[Stored data]
(** * auditok.util: the reader pipeline and the channel selector

    A shallow embedding of [src/auditok/util.py]: the proxies [_Recorder],
    [_Limiter], [_FixedSizeAudioReader], [_OverlapAudioReader], the facade
    [AudioReader], [make_channel_selector] and [AudioEnergyValidator]; then
    [StringDataSource], [make_duration_formatter] and
    [ADSFactory._check_normalize_args].

    Conventions.
    - Python [bytes] are lists of bytes; [None] is [option]'s [None].
    - A Python object is a state value; a method takes the state and returns
      an [outcome] (a value or a raised exception) together with the new
      state, so that what a call mutated before raising is kept.
    - Durations ([block_dur], [hop_dur], [max_read]) are Python floats in the
      source.  They are embedded as exact rationals: [int] truncates towards
      zero and [round] rounds half to even, as Python does, but the rounding
      error of a float product is not modelled. *)

From Stdlib Require Import String ZArith QArith List Bool Lia.
Import ListNotations.
Local Open Scope Z_scope.

(** ** Python values and exceptions *)

Definition bytes := list Byte.byte.

(** The byte string of an ASCII literal. *)
Definition bytes_of (s : string) : bytes := list_byte_of_string s.

Definition len (x : bytes) : Z := Z.of_nat (List.length x).

(** The exceptions the module raises or lets through. *)
Inductive exn : Type :=
| ValueError
| TypeError
| RuntimeError
| AttributeError
| ZeroDivisionError
| AudioIOError (msg : string)
| TooSamllBlockDuration.

Inductive outcome (A : Type) : Type :=
| Ret (a : A)
| Raise (e : exn).
Arguments Ret {A} a.
Arguments Raise {A} e.

(** [x[k:]] on bytes, for any integer [k]. *)
Definition slice_from (k : Z) (x : bytes) : bytes :=
  if k <? 0 then skipn (Z.to_nat (Z.max 0 (len x + k))) x
  else skipn (Z.to_nat k) x.

(** [x[:k]] on bytes, for any integer [k]. *)
Definition slice_to (k : Z) (x : bytes) : bytes :=
  if k <? 0 then firstn (Z.to_nat (Z.max 0 (len x + k))) x
  else firstn (Z.to_nat k) x.

(** [int(x)]: truncation towards zero. *)
Definition py_int (x : Q) : Z := Z.quot (Qnum x) (Zpos (Qden x)).

(** [floor(x)], the spec's wording for block and hop sizes. *)
Definition floorQ (x : Q) : Z := Z.div (Qnum x) (Zpos (Qden x)).
(** * The Node executor of the test runner: scheduler, teardown, session
      suites, instrumentation and option processing

    A shallow embedding of [src/lib/executors/Node.ts].  Each part of the
    executor is a module named after the class, method or hook it embeds;
    the collaborators the executor only calls (the Task library, the
    instrumenter, the tunnel, the option parser) appear as small models or
    as section variables, each introduced where it is used. *)

From Stdlib Require Import ZArith Lia Ascii.
From stdpp Require Import gmap strings list.

Set Default Proof Using "Type".
Open Scope Z_scope.
Open Scope nat_scope.

(** ** The Task library's states

    [State] is the enumeration the source imports next to [Task]
    ([testTask.state === State.Pending]). *)
Module Task.

Inductive State : Set := Fulfilled | Pending | Rejected | Canceled.

#[global] Instance State_eq_dec : EqDecision State.
Proof. solve_decision. Defined.

(** A promise settles once: resolving or rejecting a task that is no longer
    pending (settled before, or canceled) changes nothing. *)
Definition settle (ok : bool) (s : State) : State :=
  match s with
  | Pending => if ok then Fulfilled else Rejected
  | _ => s
  end.

(** [cancel()] acts on a pending task only. *)
Definition cancel (s : State) : State :=
  match s with
  | Pending => Canceled
  | _ => s
  end.

End Task.

(** ** class FunctionQueue

    The FIFO function queue that bounds the number of running asynchronous
    functions.  The queue object holds [maxConcurrency], [queue],
    [activeTasks] and [funcTasks]; the tasks themselves live in a store next
    to it, because they outlive [clear()]:

    - [handles] holds the state of every [funcTask] made by [enqueue], by
      index; a queue entry's [resolve]/[reject] pair is the index of the
      handle it settles;
    - [tasks] holds every [task] made by [next], by index: the entry it
      runs, the state of the job's own task [func()], and the state of the
      chained task [func().then(resolve, reject).finally(...)] that is
      pushed on [activeTasks];
    - [enqueued] logs the functions passed to [enqueue], in call order. *)
Module FunctionQueue.

Import Task.

(** A job producer [func : () => Task<any>], named by a number.  Calling
    it returns a task that is pending until the job settles. *)
Definition Job := nat.

(** [maxConcurrency] is a JavaScript number; the executor passes
    [config.maxConcurrency || Infinity]. *)
Inductive Concurrency : Set :=
  | Finite (n : Z)
  | Infinity.

(** [length < maxConcurrency] *)
Definition below (len : nat) (m : Concurrency) : bool :=
  match m with
  | Finite n => (Z.of_nat len <? n)%Z
  | Infinity => true
  end.

Record QueueEntry : Set := {
  func : Job;
  handle : nat
}.

Record ActiveTask : Set := {
  entry : QueueEntry;
  job : State;
  chain : State
}.

Record t : Set := {
  maxConcurrency : Concurrency;
  queue : list QueueEntry;
  activeTasks : list nat;
  funcTasks : list nat;
  handles : list State;
  tasks : list ActiveTask;
  enqueued : list Job
}.

Definition new (m : Concurrency) : t :=
  {| maxConcurrency := m; queue := []; activeTasks := []; funcTasks := [];
     handles := []; tasks := []; enqueued := [] |}.

(** The functions called so far, in call order: entry [k] of [tasks] was
    made by the [k]-th call of a queued function. *)
Definition started (q : t) : list Job := map (fun a => func (entry a)) (tasks q).

(** The started jobs whose own task is still pending. *)
Definition running (q : t) : list nat :=
  filter (fun i => job <$> tasks q !! i = Some Pending) (seq 0 (length (tasks q))).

→ TRY IT
Give back the data above, repeating every record exactly.

→ RESULT
(** * auditok.util: the reader pipeline and the channel selector

    A shallow embedding of [src/auditok/util.py]: the proxies [_Recorder],
    [_Limiter], [_FixedSizeAudioReader], [_OverlapAudioReader], the facade
    [AudioReader], [make_channel_selector] and [AudioEnergyValidator]; then
    [StringDataSource], [make_duration_formatter] and
    [ADSFactory._check_normalize_args].

    Conventions.
    - Python [bytes] are lists of bytes; [None] is [option]'s [None].
    - A Python object is a state value; a method takes the state and returns
      an [outcome] (a value or a raised exception) together with the new
      state, so that what a call mutated before raising is kept.
    - Durations ([block_dur], [hop_dur], [max_read]) are Python floats in the
      source.  They are embedded as exact rationals: [int] truncates towards
      zero and [round] rounds half to even, as Python does, but the rounding
      error of a float product is not modelled. *)

From Stdlib Require Import String ZArith QArith List Bool Lia.
Import ListNotations.
Local Open Scope Z_scope.

(** ** Python values and exceptions *)

Definition bytes := list Byte.byte.

(** The byte string of an ASCII literal. *)
Definition bytes_of (s : string) : bytes := list_byte_of_string s.

Definition len (x : bytes) : Z := Z.of_nat (List.length x).

(** The exceptions the module raises or lets through. *)
Inductive exn : Type :=
| ValueError
| TypeError
| RuntimeError
| AttributeError
| ZeroDivisionError
| AudioIOError (msg : string)
| TooSamllBlockDuration.

Inductive outcome (A : Type) : Type :=
| Ret (a : A)
| Raise (e : exn).
Arguments Ret {A} a.
Arguments Raise {A} e.

(** [x[k:]] on bytes, for any integer [k]. *)
Definition slice_from (k : Z) (x : bytes) : bytes :=
  if k <? 0 then skipn (Z.to_nat (Z.max 0 (len x + k))) x
  else skipn (Z.to_nat k) x.

(** [x[:k]] on bytes, for any integer [k]. *)
Definition slice_to (k : Z) (x : bytes) : bytes :=
  if k <? 0 then firstn (Z.to_nat (Z.max 0 (len x + k))) x
  else firstn (Z.to_nat k) x.

(** [int(x)]: truncation towards zero. *)
Definition py_int (x : Q) : Z := Z.quot (Qnum x) (Zpos (Qden x)).

(** [floor(x)], the spec's wording for block and hop sizes. *)
Definition floorQ (x : Q) : Z := Z.div (Qnum x) (Zpos (Qden x)).
(** * The Node executor of the test runner: scheduler, teardown, session
      suites, instrumentation and option processing

    A shallow embedding of [src/lib/executors/Node.ts].  Each part of the
    executor is a module named after the class, method or hook it embeds;
    the collaborators the executor only calls (the Task library, the
    instrumenter, the tunnel, the option parser) appear as small models or
    as section variables, each introduced where it is used. *)

From Stdlib Require Import ZArith Lia Ascii.
From stdpp Require Import gmap strings list.

Set Default Proof Using "Type".
Open Scope Z_scope.
Open Scope nat_scope.

(** ** The Task library's states

    [State] is the enumeration the source imports next to [Task]
    ([testTask.state === State.Pending]). *)
Module Task.

Inductive State : Set := Fulfilled | Pending | Rejected | Canceled.

#[global] Instance State_eq_dec : EqDecision State.
Proof. solve_decision. Defined.

(** A promise settles once: resolving or rejecting a task that is no longer
    pending (settled before, or canceled) changes nothing. *)
Definition settle (ok : bool) (s : State) : State :=
  match s with
  | Pending => if ok then Fulfilled else Rejected
  | _ => s
  end.

(** [cancel()] acts on a pending task only. *)
Definition cancel (s : State) : State :=
  match s with
  | Pending => Canceled
  | _ => s
  end.

End Task.

(** ** class FunctionQueue

    The FIFO function queue that bounds the number of running asynchronous
    functions.  The queue object holds [maxConcurrency], [queue],
    [activeTasks] and [funcTasks]; the tasks themselves live in a store next
    to it, because they outlive [clear()]:

    - [handles] holds the state of every [funcTask] made by [enqueue], by
      index; a queue entry's [resolve]/[reject] pair is the index of the
      handle it settles;
    - [tasks] holds every [task] made by [next], by index: the entry it
      runs, the state of the job's own task [func()], and the state of the
      chained task [func().then(resolve, reject).finally(...)] that is
      pushed on [activeTasks];
    - [enqueued] logs the functions passed to [enqueue], in call order. *)
Module FunctionQueue.

Import Task.

(** A job producer [func : () => Task<any>], named by a number.  Calling
    it returns a task that is pending until the job settles. *)
Definition Job := nat.

(** [maxConcurrency] is a JavaScript number; the executor passes
    [config.maxConcurrency || Infinity]. *)
Inductive Concurrency : Set :=
  | Finite (n : Z)
  | Infinity.

(** [length < maxConcurrency] *)
Definition below (len : nat) (m : Concurrency) : bool :=
  match m with
  | Finite n => (Z.of_nat len <? n)%Z
  | Infinity => true
  end.

Record QueueEntry : Set := {
  func : Job;
  handle : nat
}.

Record ActiveTask : Set := {
  entry : QueueEntry;
  job : State;
  chain : State
}.

Record t : Set := {
  maxConcurrency : Concurrency;
  queue : list QueueEntry;
  activeTasks : list nat;
  funcTasks : list nat;
  handles : list State;
  tasks : list ActiveTask;
  enqueued : list Job
}.

Definition new (m : Concurrency) : t :=
  {| maxConcurrency := m; queue := []; activeTasks := []; funcTasks := [];
     handles := []; tasks := []; enqueued := [] |}.

(** The functions called so far, in call order: entry [k] of [tasks] was
    made by the [k]-th call of a queued function. *)
Definition started (q : t) : list Job := map (fun a => func (entry a)) (tasks q).

(** The started jobs whose own task is still pending. *)
Definition running (q : t) : list nat :=
  filter (fun i => job <$> tasks q !! i = Some Pending) (seq 0 (length (tasks q))).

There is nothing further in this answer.